SOURCE DATA =

(** * CDR flux post-processing ([scepter/setup/cflx_proc.py])

    A shallow embedding of the flux assemblers [co2_flx], [sld_flx],
    [carbAlk_adv], [sumCat_adv], [find_cations], [build_cation_df] and of
    the driver [cflx_calc], with the properties of the design document
    checked against them.

    Conventions of the embedding.
    - Numbers.  Python floats are idealised as rationals ([Q]); equalities
      between computed values are stated with [==].  Where pandas can
      produce a missing or non-finite value (an outer merge, a misaligned
      addition, a division by zero) the cell type is [option Q] and [None]
      stands for that value.  The one place where the binary64 value itself
      is the subject (the unit constant) is also evaluated on Rocq's
      primitive floats.
    - Tables.  A pandas DataFrame is a list of named columns, in column
      order.  Columns that pandas broadcasts from one string ([units],
      [flx_type], [runname], [var], [cation]) are kept beside the numeric
      columns as labels.  Input files are rectangular and their headers
      have no repeated name.
    - Effects.  The run directory is a read-only map from paths to
      tokenised files; the pickles written by the driver form an
      association list threaded through [cflx_calc].  Python exceptions are
      the [Raise] branch of [result]. *)

From Stdlib Require Import List String Ascii Bool Arith ZArith QArith Qabs Qfield Lia.
From Stdlib Require Import PrimFloat.
Import ListNotations.

Set Implicit Arguments.
Set Warnings "-inexact-float".
Open Scope string_scope.
Open Scope Q_scope.

(* ------------------------------------------------------------------ *)
(** ** Exceptions and the [result] monad *)

Inductive exn : Type :=
| FileNotFoundError (path : list string)
| KeyError (key : string)
| ValueError (msg : string)
| UnboundLocalError (name : string).

Inductive result (A : Type) : Type :=
| Ok (a : A)
| Raise (e : exn).

Arguments Ok {A} a.
Arguments Raise {A} e.

Definition bind {A B} (c : result A) (k : A -> result B) : result B :=
  match c with
  | Ok a => k a
  | Raise e => Raise e
  end.

Notation "x <- c ;; k" := (bind c (fun x => k))
  (at level 61, c at next level, right associativity).
Notation "' pat <- c ;; k" := (bind c (fun x => match x with pat => k end))
  (at level 61, pat pattern, c at next level, right associativity).

Fixpoint mapM {A B} (f : A -> result B) (l : list A) : result (list B) :=
  match l with
  | [] => Ok []
  | a :: l' => b <- f a ;; bs <- mapM f l' ;; Ok (b :: bs)
  end.

Definition is_ok {A} (r : result A) : bool :=
  match r with Ok _ => true | Raise _ => false end.

(* ------------------------------------------------------------------ *)
(** ** Names, series and frames *)

Definition mem (s : string) (l : list string) : bool :=
  existsb (String.eqb s) l.

(** [list(set(a) & set(b))].  Python leaves the iteration order of a set
    unspecified; the order of [a] is taken here.  Only the order of the
    copied species columns and the order of a row sum depend on it. *)
Definition set_inter (a b : list string) : list string :=
  nodup string_dec (filter (fun s => mem s b) a).

Definition Frame (A : Type) : Type := list (string * list A).

Section Frames.
Variable A : Type.

Definition columns (df : Frame A) : list string := map fst df.

Fixpoint lookup (name : string) (df : Frame A) : option (list A) :=
  match df with
  | [] => None
  | (n, c) :: df' => if String.eqb n name then Some c else lookup name df'
  end.

(** [df[name]] *)
Definition getcol (df : Frame A) (name : string) : result (list A) :=
  match lookup name df with
  | Some c => Ok c
  | None => Raise (KeyError name)
  end.

(** [df[name] = c] : overwrite in place, or append a new column. *)
Fixpoint setcol (df : Frame A) (name : string) (c : list A) : Frame A :=
  match df with
  | [] => [(name, c)]
  | (n, c0) :: df' =>
      if String.eqb n name then (n, c) :: df' else (n, c0) :: setcol df' name c
  end.

(** [df.loc[:, names]] *)
Definition loc (df : Frame A) (names : list string) : result (Frame A) :=
  mapM (fun n => c <- getcol df n ;; Ok (n, c)) names.

Fixpoint assoc_default (k : string) (m : list (string * string)) : string :=
  match m with
  | [] => k
  | (a, b) :: m' => if String.eqb a k then b else assoc_default k m'
  end.

(** [df.rename(columns=m)] *)
Definition rename (m : list (string * string)) (df : Frame A) : Frame A :=
  map (fun nc => (assoc_default (fst nc) m, snd nc)) df.

(** [df.drop(columns=names)] : a name that is no column is a [KeyError]. *)
Definition drop (df : Frame A) (names : list string) : result (Frame A) :=
  match find (fun n => negb (mem n (columns df))) names with
  | Some n => Raise (KeyError n)
  | None => Ok (filter (fun nc => negb (mem (fst nc) names)) df)
  end.

(** [len(df)] *)
Definition nrows (df : Frame A) : nat :=
  match df with
  | [] => 0%nat
  | (_, c) :: _ => List.length c
  end.

(** [df.apply(f)] with [f] receiving the column and its name. *)
Definition apply (f : string -> list A -> list A) (df : Frame A) : Frame A :=
  map (fun nc => (fst nc, f (fst nc) (snd nc))) df.

(** Row [i] of a frame, column by column. *)
Definition cell_at (df : Frame A) (name : string) (i : nat) : option A :=
  match lookup name df with
  | Some c => nth_error c i
  | None => None
  end.
End Frames.

Fixpoint map2 {A B C} (f : A -> B -> C) (l : list A) (m : list B) : list C :=
  match l, m with
  | a :: l', b :: m' => f a b :: map2 f l' m'
  | _, _ => []
  end.

Definition Qltb (x y : Q) : bool :=
  match x ?= y with Lt => true | _ => false end.

(** Arithmetic on numeric series (index-aligned, equal lengths). *)
Definition sadd (x y : list Q) : list Q := map2 Qplus x y.
Definition smul (x y : list Q) : list Q := map2 Qmult x y.
Definition scale (x : list Q) (k : Q) : list Q := map (fun v => v * k) x.

(** [df[names].sum(axis=1)] : the row-wise sum of the named columns. *)
Fixpoint sum_axis1 (df : Frame Q) (names : list string) (acc : list Q)
  : result (list Q) :=
  match names with
  | [] => Ok acc
  | n :: names' => c <- getcol df n ;; sum_axis1 df names' (sadd acc c)
  end.

Definition sum_columns (df : Frame Q) (names : list string) : result (list Q) :=
  sum_axis1 df names (repeat 0 (nrows df)).

(** A frame together with its broadcast string columns. *)
Record DataFrame (A : Type) : Type := mkDF {
  data : Frame A;
  labels : list (string * string)
}.

Fixpoint set_label (l : list (string * string)) (k v : string)
  : list (string * string) :=
  match l with
  | [] => [(k, v)]
  | (a, b) :: l' => if String.eqb a k then (a, v) :: l' else (a, b) :: set_label l' k v
  end.

(* ------------------------------------------------------------------ *)
(** ** The run directory and the text-table loader *)

(** A whitespace-separated token of a data line: a numeral with its value,
    or any other word. *)
Inductive token : Type :=
| Num (q : Q)
| Word (s : string).

Definition File : Type := Frame token.

(** Paths are kept as their components [outdir; runname; subdir; fn]. *)
Definition FileSystem : Type := list string -> option File.

Definition path_eqb (p q : list string) : bool :=
  if list_eq_dec string_dec p q then true else false.

Definition exists_path (fs : FileSystem) (p : list string) : bool :=
  match fs p with Some _ => true | None => false end.

(** [pd.to_numeric] on one cell. *)
Definition to_numeric (t : token) : result Q :=
  match t with
  | Num q => Ok q
  | Word s => Raise (ValueError s)
  end.

(** [df.map(pd.to_numeric)] *)
Definition map_to_numeric (df : Frame token) : result (Frame Q) :=
  mapM (fun nc => c <- mapM to_numeric (snd nc) ;; Ok (fst nc, c)) df.

Definition loaded (map_numeric : bool) : Type :=
  if map_numeric then Frame Q else Frame token.

Definition preprocess_txt (fs : FileSystem) (outdir runname fn run_subdir : string)
    (map_numeric : bool) : result (loaded map_numeric) :=
  let file_path := [outdir; runname; run_subdir; fn] in
  match fs file_path with
  | None => Raise (FileNotFoundError file_path)
  | Some df =>
      match map_numeric return result (loaded map_numeric) with
      | true => map_to_numeric df
      | false => Ok df
      end
  end.

(** [get_data] with [get_int=True], the only way the assemblers call it. *)
Definition get_data (fs : FileSystem) (outdir runname var_fn cdvar : string)
  : result (Frame Q * Frame Q) :=
  let fn := var_fn ++ "-" ++ cdvar ++ ".txt" in
  df <- preprocess_txt fs outdir runname fn "flx" true ;;
  let fn_int := "int_" ++ fn in
  dfint <- preprocess_txt fs outdir runname fn_int "flx" true ;;
  Ok (df, dfint).

(* ------------------------------------------------------------------ *)
(** ** Unit constants

    Every assembler opens with the same three assignments. *)

Definition ton_g : Q := 1 / 1e6.
Definition m2_ha : Q := 10e3.
Definition conv_factor : Q := ton_g * m2_ha.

WHAT IS REQUIRED =
Copy out word for word each line of the listing, from the very first line down to the line containing "between computed values", and stop after that line.

RESPONSE AREA =
(** * CDR flux post-processing ([scepter/setup/cflx_proc.py])

    A shallow embedding of the flux assemblers [co2_flx], [sld_flx],
    [carbAlk_adv], [sumCat_adv], [find_cations], [build_cation_df] and of
    the driver [cflx_calc], with the properties of the design document
    checked against them.

    Conventions of the embedding.
    - Numbers.  Python floats are idealised as rationals ([Q]); equalities
      between computed values are stated with [==].  Where pandas can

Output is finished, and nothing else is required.